* AIM OF THE EXERCISE: From the entries that follow, list every line in which the string "Require" appears.

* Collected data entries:
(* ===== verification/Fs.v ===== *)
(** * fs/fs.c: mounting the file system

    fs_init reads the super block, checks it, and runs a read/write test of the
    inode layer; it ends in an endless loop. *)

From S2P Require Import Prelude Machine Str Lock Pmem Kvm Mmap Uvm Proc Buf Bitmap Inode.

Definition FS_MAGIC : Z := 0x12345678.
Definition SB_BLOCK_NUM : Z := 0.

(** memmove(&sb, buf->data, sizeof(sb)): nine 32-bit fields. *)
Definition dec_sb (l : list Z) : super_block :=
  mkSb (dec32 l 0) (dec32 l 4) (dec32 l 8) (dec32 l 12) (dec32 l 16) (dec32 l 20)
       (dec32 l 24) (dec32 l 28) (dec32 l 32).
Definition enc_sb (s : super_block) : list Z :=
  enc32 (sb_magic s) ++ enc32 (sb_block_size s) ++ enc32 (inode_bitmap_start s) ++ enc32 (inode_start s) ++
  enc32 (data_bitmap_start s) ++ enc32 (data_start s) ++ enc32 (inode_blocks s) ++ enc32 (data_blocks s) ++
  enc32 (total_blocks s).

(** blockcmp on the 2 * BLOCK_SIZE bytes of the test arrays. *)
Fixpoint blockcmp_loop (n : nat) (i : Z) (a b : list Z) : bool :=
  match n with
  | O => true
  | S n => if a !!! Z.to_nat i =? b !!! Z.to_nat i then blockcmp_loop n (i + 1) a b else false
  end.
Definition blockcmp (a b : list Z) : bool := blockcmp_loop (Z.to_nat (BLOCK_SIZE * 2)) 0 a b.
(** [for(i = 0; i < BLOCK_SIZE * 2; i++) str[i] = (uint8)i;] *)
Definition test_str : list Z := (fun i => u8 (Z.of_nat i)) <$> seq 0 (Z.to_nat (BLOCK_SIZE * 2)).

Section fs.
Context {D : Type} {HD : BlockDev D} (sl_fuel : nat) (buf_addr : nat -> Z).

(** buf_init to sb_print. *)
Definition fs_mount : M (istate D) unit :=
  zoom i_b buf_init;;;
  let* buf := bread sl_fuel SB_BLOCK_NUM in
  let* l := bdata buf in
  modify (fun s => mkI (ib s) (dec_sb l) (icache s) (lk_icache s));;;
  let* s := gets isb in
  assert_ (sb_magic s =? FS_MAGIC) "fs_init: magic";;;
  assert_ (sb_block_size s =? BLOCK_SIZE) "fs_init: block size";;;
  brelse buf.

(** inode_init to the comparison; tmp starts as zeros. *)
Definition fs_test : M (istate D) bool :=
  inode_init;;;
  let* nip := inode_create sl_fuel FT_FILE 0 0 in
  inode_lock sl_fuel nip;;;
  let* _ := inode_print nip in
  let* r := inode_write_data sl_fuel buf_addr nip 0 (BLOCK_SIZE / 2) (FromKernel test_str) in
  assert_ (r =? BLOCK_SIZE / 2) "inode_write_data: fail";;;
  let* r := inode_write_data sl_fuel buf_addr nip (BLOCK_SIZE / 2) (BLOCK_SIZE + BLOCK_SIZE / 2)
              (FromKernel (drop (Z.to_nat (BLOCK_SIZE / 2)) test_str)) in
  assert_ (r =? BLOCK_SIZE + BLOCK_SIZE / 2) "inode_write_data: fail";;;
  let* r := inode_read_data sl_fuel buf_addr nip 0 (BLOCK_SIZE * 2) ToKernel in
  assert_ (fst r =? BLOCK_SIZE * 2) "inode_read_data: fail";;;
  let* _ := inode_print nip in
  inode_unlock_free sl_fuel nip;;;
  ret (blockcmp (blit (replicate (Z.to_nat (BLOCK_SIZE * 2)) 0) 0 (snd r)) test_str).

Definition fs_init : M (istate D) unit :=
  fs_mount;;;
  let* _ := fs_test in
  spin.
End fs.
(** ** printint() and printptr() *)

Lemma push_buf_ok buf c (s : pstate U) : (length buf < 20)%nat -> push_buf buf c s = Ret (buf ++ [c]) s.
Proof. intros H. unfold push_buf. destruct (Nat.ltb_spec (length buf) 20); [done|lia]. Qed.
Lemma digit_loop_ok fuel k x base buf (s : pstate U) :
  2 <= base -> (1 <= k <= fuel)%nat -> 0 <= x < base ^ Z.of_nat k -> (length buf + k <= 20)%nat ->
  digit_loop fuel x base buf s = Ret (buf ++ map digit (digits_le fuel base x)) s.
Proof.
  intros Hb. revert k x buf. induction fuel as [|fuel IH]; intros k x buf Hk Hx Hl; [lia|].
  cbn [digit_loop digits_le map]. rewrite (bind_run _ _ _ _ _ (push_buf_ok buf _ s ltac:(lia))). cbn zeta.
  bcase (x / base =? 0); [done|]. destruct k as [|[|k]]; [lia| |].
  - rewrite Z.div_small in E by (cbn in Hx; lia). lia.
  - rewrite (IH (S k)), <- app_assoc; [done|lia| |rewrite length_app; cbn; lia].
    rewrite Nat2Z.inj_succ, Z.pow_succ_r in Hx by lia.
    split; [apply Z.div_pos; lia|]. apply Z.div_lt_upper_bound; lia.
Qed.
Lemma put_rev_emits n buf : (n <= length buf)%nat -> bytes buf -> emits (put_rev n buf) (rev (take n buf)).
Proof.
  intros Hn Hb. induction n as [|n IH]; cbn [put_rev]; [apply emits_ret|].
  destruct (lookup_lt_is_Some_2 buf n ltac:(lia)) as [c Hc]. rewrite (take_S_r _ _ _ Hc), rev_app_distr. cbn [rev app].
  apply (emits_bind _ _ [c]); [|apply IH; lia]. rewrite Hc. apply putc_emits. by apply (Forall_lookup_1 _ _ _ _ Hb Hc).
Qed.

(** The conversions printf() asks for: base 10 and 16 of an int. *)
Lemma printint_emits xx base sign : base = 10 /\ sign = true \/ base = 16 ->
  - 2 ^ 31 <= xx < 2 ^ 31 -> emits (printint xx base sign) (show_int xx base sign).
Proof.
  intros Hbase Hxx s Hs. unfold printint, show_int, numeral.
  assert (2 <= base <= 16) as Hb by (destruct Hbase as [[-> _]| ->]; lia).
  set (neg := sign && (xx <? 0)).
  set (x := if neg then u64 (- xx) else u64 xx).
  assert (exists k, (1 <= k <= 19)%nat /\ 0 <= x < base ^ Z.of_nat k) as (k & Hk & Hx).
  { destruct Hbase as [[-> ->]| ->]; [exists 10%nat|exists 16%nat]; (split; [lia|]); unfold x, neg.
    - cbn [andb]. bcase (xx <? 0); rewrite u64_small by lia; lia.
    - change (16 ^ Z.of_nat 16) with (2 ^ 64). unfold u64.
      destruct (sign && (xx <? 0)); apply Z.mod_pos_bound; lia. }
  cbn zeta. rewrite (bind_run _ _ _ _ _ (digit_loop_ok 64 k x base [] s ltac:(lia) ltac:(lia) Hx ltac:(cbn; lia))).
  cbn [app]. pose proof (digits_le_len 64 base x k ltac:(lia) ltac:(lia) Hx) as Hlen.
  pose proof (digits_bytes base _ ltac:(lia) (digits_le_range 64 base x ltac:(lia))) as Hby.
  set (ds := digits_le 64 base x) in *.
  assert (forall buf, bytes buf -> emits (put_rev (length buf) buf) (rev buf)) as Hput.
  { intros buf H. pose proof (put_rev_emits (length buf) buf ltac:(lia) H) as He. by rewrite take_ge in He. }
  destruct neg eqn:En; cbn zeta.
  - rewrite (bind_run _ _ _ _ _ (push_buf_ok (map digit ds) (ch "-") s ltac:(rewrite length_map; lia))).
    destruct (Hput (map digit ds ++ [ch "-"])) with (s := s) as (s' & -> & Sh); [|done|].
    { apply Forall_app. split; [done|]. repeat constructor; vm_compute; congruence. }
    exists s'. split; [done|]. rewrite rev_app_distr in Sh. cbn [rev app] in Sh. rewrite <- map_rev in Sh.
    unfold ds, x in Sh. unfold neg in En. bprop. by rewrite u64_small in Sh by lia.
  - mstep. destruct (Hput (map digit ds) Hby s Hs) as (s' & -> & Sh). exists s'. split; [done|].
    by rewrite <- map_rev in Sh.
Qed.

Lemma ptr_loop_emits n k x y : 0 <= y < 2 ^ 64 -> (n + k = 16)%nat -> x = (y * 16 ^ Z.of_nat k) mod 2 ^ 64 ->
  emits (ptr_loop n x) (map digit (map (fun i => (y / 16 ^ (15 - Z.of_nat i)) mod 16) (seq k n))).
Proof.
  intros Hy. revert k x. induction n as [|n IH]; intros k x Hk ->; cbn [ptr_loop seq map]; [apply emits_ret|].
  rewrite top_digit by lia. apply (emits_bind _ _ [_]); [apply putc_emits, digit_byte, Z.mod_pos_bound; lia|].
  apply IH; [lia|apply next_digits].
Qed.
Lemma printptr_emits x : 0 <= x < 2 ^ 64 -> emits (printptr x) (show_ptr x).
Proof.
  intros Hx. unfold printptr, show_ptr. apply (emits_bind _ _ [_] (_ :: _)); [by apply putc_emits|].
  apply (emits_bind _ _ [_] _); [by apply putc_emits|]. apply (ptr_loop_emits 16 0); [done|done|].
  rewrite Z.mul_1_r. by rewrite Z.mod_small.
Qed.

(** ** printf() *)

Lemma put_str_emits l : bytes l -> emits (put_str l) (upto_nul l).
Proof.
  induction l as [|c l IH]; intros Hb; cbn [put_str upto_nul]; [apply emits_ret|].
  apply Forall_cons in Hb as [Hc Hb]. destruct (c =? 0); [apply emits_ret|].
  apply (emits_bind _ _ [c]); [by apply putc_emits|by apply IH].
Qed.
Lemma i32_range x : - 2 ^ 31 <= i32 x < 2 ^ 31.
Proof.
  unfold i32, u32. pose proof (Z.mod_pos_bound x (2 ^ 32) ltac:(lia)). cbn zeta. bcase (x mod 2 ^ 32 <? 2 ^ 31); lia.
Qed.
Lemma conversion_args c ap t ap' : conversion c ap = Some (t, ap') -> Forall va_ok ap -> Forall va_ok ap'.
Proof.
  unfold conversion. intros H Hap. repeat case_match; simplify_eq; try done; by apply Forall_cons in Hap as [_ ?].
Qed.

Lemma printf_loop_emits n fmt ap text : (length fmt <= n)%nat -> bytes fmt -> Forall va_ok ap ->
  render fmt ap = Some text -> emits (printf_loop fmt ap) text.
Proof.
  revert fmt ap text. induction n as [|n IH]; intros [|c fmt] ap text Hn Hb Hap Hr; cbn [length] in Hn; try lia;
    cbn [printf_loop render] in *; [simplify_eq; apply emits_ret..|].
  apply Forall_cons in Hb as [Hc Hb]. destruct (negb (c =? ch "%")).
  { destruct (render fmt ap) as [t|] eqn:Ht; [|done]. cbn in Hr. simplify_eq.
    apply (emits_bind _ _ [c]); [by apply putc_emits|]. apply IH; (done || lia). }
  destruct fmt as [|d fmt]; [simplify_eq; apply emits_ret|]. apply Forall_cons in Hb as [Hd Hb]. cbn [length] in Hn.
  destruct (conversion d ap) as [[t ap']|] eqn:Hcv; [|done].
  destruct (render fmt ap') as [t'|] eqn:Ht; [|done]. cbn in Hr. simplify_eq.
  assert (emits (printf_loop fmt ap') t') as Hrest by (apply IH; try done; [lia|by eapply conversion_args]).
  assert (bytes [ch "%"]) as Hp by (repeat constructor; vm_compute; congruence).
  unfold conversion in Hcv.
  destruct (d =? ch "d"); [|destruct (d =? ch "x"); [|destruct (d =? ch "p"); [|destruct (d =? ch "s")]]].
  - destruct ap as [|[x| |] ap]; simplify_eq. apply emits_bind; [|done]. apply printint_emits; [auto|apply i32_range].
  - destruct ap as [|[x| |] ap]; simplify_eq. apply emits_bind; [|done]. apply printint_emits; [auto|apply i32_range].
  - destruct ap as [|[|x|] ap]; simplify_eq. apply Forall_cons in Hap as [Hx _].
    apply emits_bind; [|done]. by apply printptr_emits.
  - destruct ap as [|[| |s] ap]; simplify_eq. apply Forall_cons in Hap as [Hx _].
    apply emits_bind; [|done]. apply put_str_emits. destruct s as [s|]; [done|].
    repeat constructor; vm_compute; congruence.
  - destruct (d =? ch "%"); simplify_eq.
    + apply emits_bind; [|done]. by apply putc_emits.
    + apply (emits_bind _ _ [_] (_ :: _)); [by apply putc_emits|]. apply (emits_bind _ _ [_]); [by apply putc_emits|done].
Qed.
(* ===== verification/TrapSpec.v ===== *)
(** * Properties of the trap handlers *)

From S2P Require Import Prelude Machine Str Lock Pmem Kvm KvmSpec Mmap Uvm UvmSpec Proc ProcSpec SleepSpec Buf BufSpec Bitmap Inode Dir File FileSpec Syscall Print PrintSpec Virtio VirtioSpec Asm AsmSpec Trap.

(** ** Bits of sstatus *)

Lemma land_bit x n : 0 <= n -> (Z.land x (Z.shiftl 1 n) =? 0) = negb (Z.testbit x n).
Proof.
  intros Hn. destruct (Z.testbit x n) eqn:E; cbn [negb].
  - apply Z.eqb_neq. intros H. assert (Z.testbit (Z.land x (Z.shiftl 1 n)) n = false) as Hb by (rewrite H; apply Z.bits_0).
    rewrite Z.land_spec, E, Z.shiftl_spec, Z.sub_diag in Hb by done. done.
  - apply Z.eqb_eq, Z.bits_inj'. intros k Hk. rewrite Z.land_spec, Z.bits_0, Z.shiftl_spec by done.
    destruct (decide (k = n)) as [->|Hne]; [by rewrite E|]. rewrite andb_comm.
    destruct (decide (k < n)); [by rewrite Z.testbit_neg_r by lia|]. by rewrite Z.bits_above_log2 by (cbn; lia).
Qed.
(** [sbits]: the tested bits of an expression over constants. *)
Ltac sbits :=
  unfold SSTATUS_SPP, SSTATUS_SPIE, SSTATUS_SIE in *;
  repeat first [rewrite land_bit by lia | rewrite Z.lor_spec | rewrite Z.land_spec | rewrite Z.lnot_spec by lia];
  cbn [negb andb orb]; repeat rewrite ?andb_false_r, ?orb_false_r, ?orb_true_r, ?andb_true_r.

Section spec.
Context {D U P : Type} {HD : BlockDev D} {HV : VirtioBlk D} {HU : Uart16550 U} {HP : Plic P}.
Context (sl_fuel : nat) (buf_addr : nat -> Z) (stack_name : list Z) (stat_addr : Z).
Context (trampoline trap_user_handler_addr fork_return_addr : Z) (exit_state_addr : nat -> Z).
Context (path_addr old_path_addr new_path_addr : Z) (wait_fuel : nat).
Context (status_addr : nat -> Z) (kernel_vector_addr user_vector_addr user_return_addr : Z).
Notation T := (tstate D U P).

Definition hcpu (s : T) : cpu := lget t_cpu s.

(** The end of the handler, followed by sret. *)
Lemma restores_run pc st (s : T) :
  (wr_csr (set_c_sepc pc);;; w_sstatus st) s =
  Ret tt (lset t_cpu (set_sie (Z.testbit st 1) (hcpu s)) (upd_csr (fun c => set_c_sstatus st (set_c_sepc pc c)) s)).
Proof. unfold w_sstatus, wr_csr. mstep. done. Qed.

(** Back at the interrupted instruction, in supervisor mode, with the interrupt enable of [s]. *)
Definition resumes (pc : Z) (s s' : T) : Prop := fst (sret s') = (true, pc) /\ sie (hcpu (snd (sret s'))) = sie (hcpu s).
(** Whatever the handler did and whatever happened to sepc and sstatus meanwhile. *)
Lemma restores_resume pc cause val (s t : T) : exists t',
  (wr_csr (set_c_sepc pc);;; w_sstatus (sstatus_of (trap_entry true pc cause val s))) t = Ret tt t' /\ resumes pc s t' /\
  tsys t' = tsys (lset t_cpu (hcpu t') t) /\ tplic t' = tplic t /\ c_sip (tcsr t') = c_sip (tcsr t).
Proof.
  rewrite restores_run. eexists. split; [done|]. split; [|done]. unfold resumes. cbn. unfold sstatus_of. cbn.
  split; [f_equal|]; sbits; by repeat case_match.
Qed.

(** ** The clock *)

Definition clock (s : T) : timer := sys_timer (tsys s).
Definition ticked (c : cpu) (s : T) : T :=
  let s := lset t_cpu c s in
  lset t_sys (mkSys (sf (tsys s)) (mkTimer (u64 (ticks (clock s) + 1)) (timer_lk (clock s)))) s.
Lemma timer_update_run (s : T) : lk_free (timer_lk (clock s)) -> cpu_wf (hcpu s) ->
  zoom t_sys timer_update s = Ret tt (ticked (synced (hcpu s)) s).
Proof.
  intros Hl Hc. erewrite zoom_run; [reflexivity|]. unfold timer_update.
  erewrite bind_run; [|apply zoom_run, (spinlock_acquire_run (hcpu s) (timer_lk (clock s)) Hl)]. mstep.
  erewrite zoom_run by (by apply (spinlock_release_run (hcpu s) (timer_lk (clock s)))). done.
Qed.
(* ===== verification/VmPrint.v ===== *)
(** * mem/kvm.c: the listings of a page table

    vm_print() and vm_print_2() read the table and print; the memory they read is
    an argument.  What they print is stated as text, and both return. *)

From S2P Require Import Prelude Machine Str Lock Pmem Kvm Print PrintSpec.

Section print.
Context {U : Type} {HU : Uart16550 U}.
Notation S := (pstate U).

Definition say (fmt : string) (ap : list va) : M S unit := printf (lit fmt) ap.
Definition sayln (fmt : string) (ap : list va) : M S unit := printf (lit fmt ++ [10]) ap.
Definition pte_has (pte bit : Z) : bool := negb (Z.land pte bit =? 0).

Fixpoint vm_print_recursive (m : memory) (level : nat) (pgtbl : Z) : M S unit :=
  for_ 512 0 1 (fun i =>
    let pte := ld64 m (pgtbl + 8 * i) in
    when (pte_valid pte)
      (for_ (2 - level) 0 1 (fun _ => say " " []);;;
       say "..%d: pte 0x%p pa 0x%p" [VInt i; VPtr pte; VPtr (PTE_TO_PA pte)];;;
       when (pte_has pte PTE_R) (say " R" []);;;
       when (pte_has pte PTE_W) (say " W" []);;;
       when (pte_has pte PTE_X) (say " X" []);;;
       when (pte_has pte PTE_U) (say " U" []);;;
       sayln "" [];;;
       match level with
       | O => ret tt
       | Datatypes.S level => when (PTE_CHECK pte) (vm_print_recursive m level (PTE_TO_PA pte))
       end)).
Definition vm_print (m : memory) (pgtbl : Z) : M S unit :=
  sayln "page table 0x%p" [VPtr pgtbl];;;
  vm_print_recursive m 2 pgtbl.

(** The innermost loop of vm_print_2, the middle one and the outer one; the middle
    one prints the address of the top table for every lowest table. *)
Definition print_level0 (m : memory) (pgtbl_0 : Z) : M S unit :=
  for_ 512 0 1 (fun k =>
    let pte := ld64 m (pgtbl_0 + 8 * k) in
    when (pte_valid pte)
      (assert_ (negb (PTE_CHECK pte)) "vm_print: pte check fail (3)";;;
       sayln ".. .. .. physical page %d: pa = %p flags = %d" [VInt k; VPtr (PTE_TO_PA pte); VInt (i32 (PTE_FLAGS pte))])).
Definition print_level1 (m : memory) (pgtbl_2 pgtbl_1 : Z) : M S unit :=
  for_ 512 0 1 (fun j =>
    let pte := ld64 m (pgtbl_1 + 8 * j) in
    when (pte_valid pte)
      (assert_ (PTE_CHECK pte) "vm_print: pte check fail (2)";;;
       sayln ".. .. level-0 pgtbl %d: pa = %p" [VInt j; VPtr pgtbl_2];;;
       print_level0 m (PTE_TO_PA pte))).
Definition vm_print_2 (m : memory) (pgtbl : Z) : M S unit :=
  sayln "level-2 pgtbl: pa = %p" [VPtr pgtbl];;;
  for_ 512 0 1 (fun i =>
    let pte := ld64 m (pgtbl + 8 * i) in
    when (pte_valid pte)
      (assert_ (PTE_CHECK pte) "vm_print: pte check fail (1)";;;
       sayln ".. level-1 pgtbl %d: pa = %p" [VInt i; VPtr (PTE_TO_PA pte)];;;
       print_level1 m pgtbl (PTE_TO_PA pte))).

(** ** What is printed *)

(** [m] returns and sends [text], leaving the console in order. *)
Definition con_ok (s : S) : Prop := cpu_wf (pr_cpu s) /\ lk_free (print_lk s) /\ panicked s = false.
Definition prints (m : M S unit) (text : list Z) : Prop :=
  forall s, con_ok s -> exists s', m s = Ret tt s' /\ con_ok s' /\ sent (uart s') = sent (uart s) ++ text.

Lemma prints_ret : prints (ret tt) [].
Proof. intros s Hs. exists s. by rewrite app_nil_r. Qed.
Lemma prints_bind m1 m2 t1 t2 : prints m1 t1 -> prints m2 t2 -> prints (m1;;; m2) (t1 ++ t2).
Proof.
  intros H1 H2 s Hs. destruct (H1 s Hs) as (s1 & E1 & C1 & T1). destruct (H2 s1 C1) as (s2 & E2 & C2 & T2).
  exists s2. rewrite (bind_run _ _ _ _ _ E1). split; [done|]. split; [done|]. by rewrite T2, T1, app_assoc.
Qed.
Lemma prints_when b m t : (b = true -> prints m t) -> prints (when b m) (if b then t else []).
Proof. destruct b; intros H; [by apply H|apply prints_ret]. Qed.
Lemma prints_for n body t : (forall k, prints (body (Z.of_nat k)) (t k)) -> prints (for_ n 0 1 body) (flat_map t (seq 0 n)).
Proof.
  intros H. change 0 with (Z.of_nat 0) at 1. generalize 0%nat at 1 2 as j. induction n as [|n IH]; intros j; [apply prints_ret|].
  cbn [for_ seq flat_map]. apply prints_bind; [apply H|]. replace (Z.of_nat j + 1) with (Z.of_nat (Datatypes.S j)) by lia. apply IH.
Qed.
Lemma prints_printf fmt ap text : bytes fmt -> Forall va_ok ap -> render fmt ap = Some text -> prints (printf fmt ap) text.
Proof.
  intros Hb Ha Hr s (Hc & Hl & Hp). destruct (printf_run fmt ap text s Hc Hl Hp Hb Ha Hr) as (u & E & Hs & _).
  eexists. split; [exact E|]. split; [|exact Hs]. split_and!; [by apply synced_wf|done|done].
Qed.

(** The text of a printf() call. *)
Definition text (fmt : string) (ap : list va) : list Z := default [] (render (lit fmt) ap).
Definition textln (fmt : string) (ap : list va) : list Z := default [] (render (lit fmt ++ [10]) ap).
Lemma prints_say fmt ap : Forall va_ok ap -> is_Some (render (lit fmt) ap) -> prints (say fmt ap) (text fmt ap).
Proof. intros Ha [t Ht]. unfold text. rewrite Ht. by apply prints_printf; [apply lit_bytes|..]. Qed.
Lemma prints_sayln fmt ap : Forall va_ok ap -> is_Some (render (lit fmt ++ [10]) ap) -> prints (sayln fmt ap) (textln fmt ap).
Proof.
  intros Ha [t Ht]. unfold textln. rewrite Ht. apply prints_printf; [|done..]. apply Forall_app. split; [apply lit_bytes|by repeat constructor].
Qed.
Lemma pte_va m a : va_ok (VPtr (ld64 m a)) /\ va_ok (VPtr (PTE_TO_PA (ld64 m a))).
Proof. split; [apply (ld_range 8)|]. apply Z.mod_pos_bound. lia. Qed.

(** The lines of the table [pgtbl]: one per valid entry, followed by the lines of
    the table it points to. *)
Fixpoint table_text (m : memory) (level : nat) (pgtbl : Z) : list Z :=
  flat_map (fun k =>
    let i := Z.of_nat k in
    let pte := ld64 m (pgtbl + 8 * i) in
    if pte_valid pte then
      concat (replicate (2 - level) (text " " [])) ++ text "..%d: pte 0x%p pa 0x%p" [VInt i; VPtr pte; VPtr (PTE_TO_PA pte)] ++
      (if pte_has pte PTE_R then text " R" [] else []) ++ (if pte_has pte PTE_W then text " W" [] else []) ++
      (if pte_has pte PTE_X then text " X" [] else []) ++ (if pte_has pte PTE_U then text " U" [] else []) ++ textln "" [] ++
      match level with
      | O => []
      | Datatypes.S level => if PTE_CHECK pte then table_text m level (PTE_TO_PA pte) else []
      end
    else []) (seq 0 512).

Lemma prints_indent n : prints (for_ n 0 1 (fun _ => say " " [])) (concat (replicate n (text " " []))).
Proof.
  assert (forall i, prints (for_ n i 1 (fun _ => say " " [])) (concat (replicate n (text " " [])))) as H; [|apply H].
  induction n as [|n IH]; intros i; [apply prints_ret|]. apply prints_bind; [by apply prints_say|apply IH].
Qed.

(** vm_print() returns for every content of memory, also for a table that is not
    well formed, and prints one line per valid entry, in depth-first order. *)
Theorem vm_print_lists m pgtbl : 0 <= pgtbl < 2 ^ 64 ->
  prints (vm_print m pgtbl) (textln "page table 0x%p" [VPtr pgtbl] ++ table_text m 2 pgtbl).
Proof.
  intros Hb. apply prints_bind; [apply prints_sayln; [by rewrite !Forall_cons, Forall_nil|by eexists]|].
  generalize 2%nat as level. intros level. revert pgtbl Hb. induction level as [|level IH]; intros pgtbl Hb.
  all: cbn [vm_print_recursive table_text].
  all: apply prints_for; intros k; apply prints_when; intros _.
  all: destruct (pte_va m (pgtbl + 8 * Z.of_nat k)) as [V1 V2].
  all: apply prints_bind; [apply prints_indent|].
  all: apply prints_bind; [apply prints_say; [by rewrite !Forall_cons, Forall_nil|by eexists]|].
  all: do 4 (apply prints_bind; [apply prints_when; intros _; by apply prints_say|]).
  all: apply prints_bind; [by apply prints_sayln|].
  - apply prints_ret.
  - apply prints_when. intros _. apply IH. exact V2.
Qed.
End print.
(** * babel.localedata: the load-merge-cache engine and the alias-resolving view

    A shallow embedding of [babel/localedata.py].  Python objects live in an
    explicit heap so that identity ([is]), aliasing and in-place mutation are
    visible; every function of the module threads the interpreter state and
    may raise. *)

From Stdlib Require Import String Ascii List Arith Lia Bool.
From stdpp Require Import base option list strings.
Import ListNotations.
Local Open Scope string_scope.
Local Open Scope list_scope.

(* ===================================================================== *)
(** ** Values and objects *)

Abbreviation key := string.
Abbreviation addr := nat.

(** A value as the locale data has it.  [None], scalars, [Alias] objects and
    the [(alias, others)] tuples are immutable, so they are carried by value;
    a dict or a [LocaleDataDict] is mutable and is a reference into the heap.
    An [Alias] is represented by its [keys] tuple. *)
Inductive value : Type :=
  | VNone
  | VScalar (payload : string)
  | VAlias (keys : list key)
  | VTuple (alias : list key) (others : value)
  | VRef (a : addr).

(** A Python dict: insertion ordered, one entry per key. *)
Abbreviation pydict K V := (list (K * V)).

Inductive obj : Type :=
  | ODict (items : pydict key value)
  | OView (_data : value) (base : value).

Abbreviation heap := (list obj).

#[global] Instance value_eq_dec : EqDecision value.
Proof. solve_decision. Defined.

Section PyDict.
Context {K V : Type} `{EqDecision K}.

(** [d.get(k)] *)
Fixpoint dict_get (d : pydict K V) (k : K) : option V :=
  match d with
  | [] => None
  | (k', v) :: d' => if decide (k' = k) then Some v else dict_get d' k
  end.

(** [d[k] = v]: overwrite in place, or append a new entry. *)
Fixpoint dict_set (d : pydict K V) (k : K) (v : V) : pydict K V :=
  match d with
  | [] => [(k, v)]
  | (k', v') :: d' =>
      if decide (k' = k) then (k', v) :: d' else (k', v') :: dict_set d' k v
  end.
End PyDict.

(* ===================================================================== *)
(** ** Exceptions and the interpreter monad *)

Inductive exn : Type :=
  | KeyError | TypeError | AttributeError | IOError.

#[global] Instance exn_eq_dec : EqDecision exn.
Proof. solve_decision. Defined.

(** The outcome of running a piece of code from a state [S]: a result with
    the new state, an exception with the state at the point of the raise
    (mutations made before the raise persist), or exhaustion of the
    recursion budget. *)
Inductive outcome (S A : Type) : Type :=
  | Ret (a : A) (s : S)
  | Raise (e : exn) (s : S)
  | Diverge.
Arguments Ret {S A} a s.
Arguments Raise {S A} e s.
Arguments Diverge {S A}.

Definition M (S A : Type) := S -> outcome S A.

* ANSWER SECTION:
From S2P Require Import Prelude Machine Str Lock Pmem Kvm Mmap Uvm Proc Buf Bitmap Inode.
From S2P Require Import Prelude Machine Str Lock Pmem Kvm KvmSpec Mmap Uvm UvmSpec Proc ProcSpec SleepSpec Buf BufSpec Bitmap Inode Dir File FileSpec Syscall Print PrintSpec Virtio VirtioSpec Asm AsmSpec Trap.
From S2P Require Import Prelude Machine Str Lock Pmem Kvm Print PrintSpec.
From Stdlib Require Import String Ascii List Arith Lia Bool.
From stdpp Require Import base option list strings.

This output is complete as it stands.